La petite trombine rose sur la photo, Luigi est le fier papa d’un petit garçon de moins d’un an. Soudain l’homme s’ouvre littéralement à Métis, qui comprend ce qu’il ressent. Il se nomme en fait Rogerio Santini, son fils a huit mois et il est le centre du monde de ses parents. Il devient aisé de comprendre que quels que soient le cout ou les bénéfices du site, certaines choses n’ont finalement qu’une importance relative. Métis émet encore ce demi-sourire qui maintenant lui colle à la peau, comme les histoires qu’il raconte aux participants de ses formations afin de souligner les points importants. Aucun des gens d’ici ne les a entendu venant de lui mais ils en ont entendu une version, souvent plusieurs.
Métis n’a jamais voulu écrire, il préfère les histoires qui évoluent avec le temps, qui grandissent, deviennent épiques ou prennent une vie propre au fur et à mesure qu’elles sont racontées et répétées.

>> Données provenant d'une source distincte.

(** ** ray.get returns results in list order under every schedule *)

Lemma store_lookup_notin {A} (s : list (nat * A)) (i : nat) :
  ~ In i (map fst s) -> store_lookup s i = None.
Proof.
  induction s as [|[r v] s IH]; simpl; intros H; [reflexivity|].
  destruct (Nat.eqb_spec r i); [tauto|]. apply IH. tauto.
Qed.

Lemma store_lookup_Permutation {A} (s s' : list (nat * A)) (i : nat) :
  Permutation s s' -> NoDup (map fst s) ->
  store_lookup s i = store_lookup s' i.
Proof.
  induction 1 as [| [r v] s s' Hp IH | [r1 v1] [r2 v2] s | s s' s'' H1 IH1 H2 IH2];
    simpl; intros Hnd.
  - reflexivity.
  - inversion Hnd; subst. now rewrite IH.
  - inversion Hnd as [|? ? Hnotin _]; subst. simpl in Hnotin.
    destruct (Nat.eqb_spec r2 i), (Nat.eqb_spec r1 i); subst;
      try reflexivity.
    exfalso; apply Hnotin; now left.
  - rewrite IH1 by assumption. apply IH2.
    eapply Permutation_NoDup; [|eassumption].
    now apply Permutation_map.
Qed.

Lemma store_lookup_combine {A} (l : list A) (a i : nat) :
  store_lookup (combine (seq a (length l)) l) (a + i) = nth_error l i.
Proof.
  revert a i; induction l as [|x l IH]; simpl; intros a i.
  - now destruct i.
  - destruct (Nat.eqb_spec a (a + i)) as [E|E].
    + assert (i = O) by lia. now subst.
    + destruct i as [|i]; [lia|]. simpl.
      replace (a + S i)%nat with (S a + i)%nat by lia. apply IH.
Qed.

Lemma map_fst_combine_seq {A} (l : list A) (a : nat) :
  map fst (combine (seq a (length l)) l) = seq a (length l).
Proof.
  revert a; induction l as [|x l IH]; simpl; intros a; [reflexivity|].
  now rewrite IH.
Qed.

Lemma run_tasks_lookup {A} (sched : list nat) (tasks : list (Exc A)) (i : nat) :
  store_lookup (run_tasks sched tasks) i = nth_error tasks i.
Proof.
  unfold run_tasks.
  rewrite (store_lookup_Permutation _ (combine (seq 0 (length tasks)) tasks)).
  - apply (store_lookup_combine tasks 0 i).
  - apply shuffle_Permutation.
  - eapply Permutation_NoDup.
    + apply Permutation_map, Permutation_sym, shuffle_Permutation.
    + rewrite map_fst_combine_seq. apply seq_NoDup.
Qed.

Lemma mapE_nth_error_seq {A} (g : nat -> Exc A) (l : list (Exc A)) (a : nat) :
  (forall i x, nth_error l i = Some x -> g (a + i)%nat = x) ->
  mapE g (seq a (length l)) = sequenceE l.
Proof.
  revert a; induction l as [|x l IH]; simpl; intros a H; [reflexivity|].
  assert (Hx : g a = x).
  { rewrite <- (H O x eq_refl). f_equal. lia. }
  rewrite Hx.
  unfold sequenceE in IH. rewrite (IH (S a)); [reflexivity|].
  intros i y Hi. replace (S a + i)%nat with (a + S i)%nat by lia.
  now apply H.
Qed.

Lemma ray_get_one_list_order {A} (sched : list nat) (tasks : list (Exc A)) :
  mapE (ray_get_one (run_tasks sched tasks)) (seq 0 (length tasks))
  = sequenceE tasks.
Proof.
  apply (mapE_nth_error_seq _ tasks 0).
  intros i x Hi. unfold ray_get_one. simpl.
  now rewrite run_tasks_lookup, Hi.
Qed.

Lemma first_error_In {A} (results : list (Exc A)) (e : Exn) :
  first_error results = Some e -> In (Raise e) results.
Proof.
  induction results as [|[a|e'] rest IH]; simpl; intros H.
  - discriminate.
  - right. now apply IH.
  - left. now injection H as ->.
Qed.

Lemma first_error_None {A} (results : list (Exc A)) :
  first_error results = None <-> forall e, ~ In (Raise e) results.
Proof.
  induction results as [|[a|e'] rest IH]; simpl.
  - split; [intros _ e []|reflexivity].
  - rewrite IH. split.
    + intros H e [Hd|Hin]; [discriminate|]. now apply (H e).
    + intros H e Hin. apply (H e). now right.
  - split; [discriminate|]. intros H. exfalso. apply (H e'). now left.
Qed.

Lemma sequenceE_Ok_no_Raise {A} (tasks : list (Exc A)) :
  (exists vs, sequenceE tasks = Ok vs) <-> forall e, ~ In (Raise e) tasks.
Proof.
  unfold sequenceE. induction tasks as [|[a|e'] rest IH]; simpl.
  - split; [intros _ e []|intros _; now eexists].
  - split.
    + intros [vs H] e [Hd|Hin]; [discriminate|].
      destruct (mapE (fun r => r) rest) as [vs'|]; [|discriminate].
      apply (proj1 IH (ex_intro _ vs' eq_refl) e Hin).
    + intros H. destruct (proj2 IH) as [vs' ->].
      { intros e Hin. apply (H e). now right. }
      simpl. now eexists.
  - split.
    + intros [vs H]. discriminate.
    + intros H. exfalso. apply (H e'). now left.
Qed.

Lemma map_snd_combine_seq {A} (l : list A) (a : nat) :
  map snd (combine (seq a (length l)) l) = l.
Proof.
  revert a; induction l as [|x l IH]; simpl; intros a; [reflexivity|].
  now rewrite IH.
Qed.

Lemma run_tasks_results {A} (sched : list nat) (tasks : list (Exc A)) :
  Permutation (map snd (run_tasks sched tasks)) tasks.
Proof.
  unfold run_tasks.
  transitivity (map snd (combine (seq 0 (length tasks)) tasks)).
  - apply Permutation_map, shuffle_Permutation.
  - now rewrite map_snd_combine_seq.
Qed.

(** The wait returns exactly when no task failed, and then with the
    results in list order whatever the schedule; when it raises, it raises
    the exception of one of the tasks. *)
Lemma ray_wait_Ok {A} (sched : list nat) (tasks : list (Exc A)) (vs : list A) :
  ray_wait sched tasks = Ok vs <-> sequenceE tasks = Ok vs.
Proof.
  unfold ray_wait.
  destruct (first_error (map snd (run_tasks sched tasks))) as [e|] eqn:Ef.
  - split; [discriminate|]. intros H. exfalso.
    apply first_error_In in Ef.
    apply (Permutation_in _ (run_tasks_results sched tasks)) in Ef.
    exact (proj1 (sequenceE_Ok_no_Raise tasks) (ex_intro _ vs H) e Ef).
  - now rewrite ray_get_one_list_order.
Qed.

Lemma ray_wait_Raise {A} (sched : list nat) (tasks : list (Exc A)) (e : Exn) :
  ray_wait sched tasks = Raise e -> In (Raise e) tasks.
Proof.
  unfold ray_wait.
  destruct (first_error (map snd (run_tasks sched tasks))) as [e'|] eqn:Ef.
  - intros H. injection H as <-. apply first_error_In in Ef.
    exact (Permutation_in _ (run_tasks_results sched tasks) Ef).
  - rewrite ray_get_one_list_order. intros H.
    exfalso. pose proof (proj1 (first_error_None _) Ef) as Hnone.
    unfold sequenceE in H. apply mapE_Raise_In in H as (x & Hin & ->).
    apply (Hnone e).
    exact (Permutation_in _ (Permutation_sym (run_tasks_results sched tasks))
             Hin).
Qed.

Lemma ray_wait_failed {A} (sched : list nat) (tasks : list (Exc A)) (e : Exn) :
  In (Raise e) tasks ->
  exists e', ray_wait sched tasks = Raise e' /\ In (Raise e') tasks.
Proof.
  intros Hin. destruct (ray_wait sched tasks) as [vs|e'] eqn:Ew.
  - exfalso. apply ray_wait_Ok in Ew.
    exact (proj1 (sequenceE_Ok_no_Raise tasks) (ex_intro _ vs Ew) e Hin).
  - exists e'. split; [reflexivity|]. now apply ray_wait_Raise in Ew.
Qed.

Lemma ray_wait_all_Ok {A} (sched : list nat) (vs : list A) :
  ray_wait sched (map Ok vs) = Ok vs.
Proof.
  apply ray_wait_Ok. unfold sequenceE.
  induction vs as [|v vs IH]; simpl; [reflexivity|]. now rewrite IH.
Qed.

Lemma ray_wait_nil {A} (sched : list nat) : @ray_wait A sched [] = Ok [].
Proof. exact (ray_wait_all_Ok sched []). Qed.

Lemma ray_get_eq {A} (sched : list nat) (tasks : list (Exc A)) :
  ray_get sched tasks = ([RayGet (length tasks)], ray_wait sched tasks).
Proof.
  unfold ray_get, bind, emit, liftE; simpl.
  now destruct (ray_wait sched tasks).
Qed.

Ecrites, elles sont comme mortes, ceux qui les aiment le plus, refusant le plus intensément qu’un changement y soit fait, elles ne peuvent évoluer, être appropriées, elles ne sont plus partagées et sont vite oubliées.
La curiosité est un autre de ses petits défauts, il veut savoir ce qu’il ne sait pas, quand il s’agit de philosophie de civilisations oubliées, cela peut être très louable… mais il ne s’agit pas toujours de vieilles civilisations oubliées… pour lui tout peut être le début ou le sujet d’une histoire.
La journée se finit, Métis est extenué, l’horloge indique 16 :30, mais il se sent comme un 21 :00 passée aux mines. Il prend moins de pauses qu’à l’habitude, les participants ne sont pas disciplinés, une pause de 5 minutes en dure immanquablement 20. La formation est bien trop chargée pour se permettre ce genre de chose. Du coup, lui-même a été obligé de passer presque 4 heures d’affiler sans café, du moins les premiers jours… Heureusement pour lui, le « tea boy » des bureaux administratif (un concept que Métis avait toujours quelques difficultés à appréhender, il y avait un numéro de téléphone pour appeler un serveur pour servir le café dans le bureau même des ingénieurs… vu le niveau technique dans l’industrie qu’est-ce que ces gens pouvaient bien faire qui nécessite qu’ils ne puissent quitter leur bureau 5 minutes pour aller chercher un café ? En dehors de l’Europe les plans et autres e-mails avaient, semble-t-il, des propensions à retourner à l’état sauvage si on les laissait seul plus de 3 minutes d’affilées) lui a donné un petit truc, il lui suffisait de tousser deux fois devant les participants, et de leur dire qu’il était malade, ceux-ci accepteraient alors qu’il prenne un verre d’eau de temps en temps… un verre d’eau ou un café.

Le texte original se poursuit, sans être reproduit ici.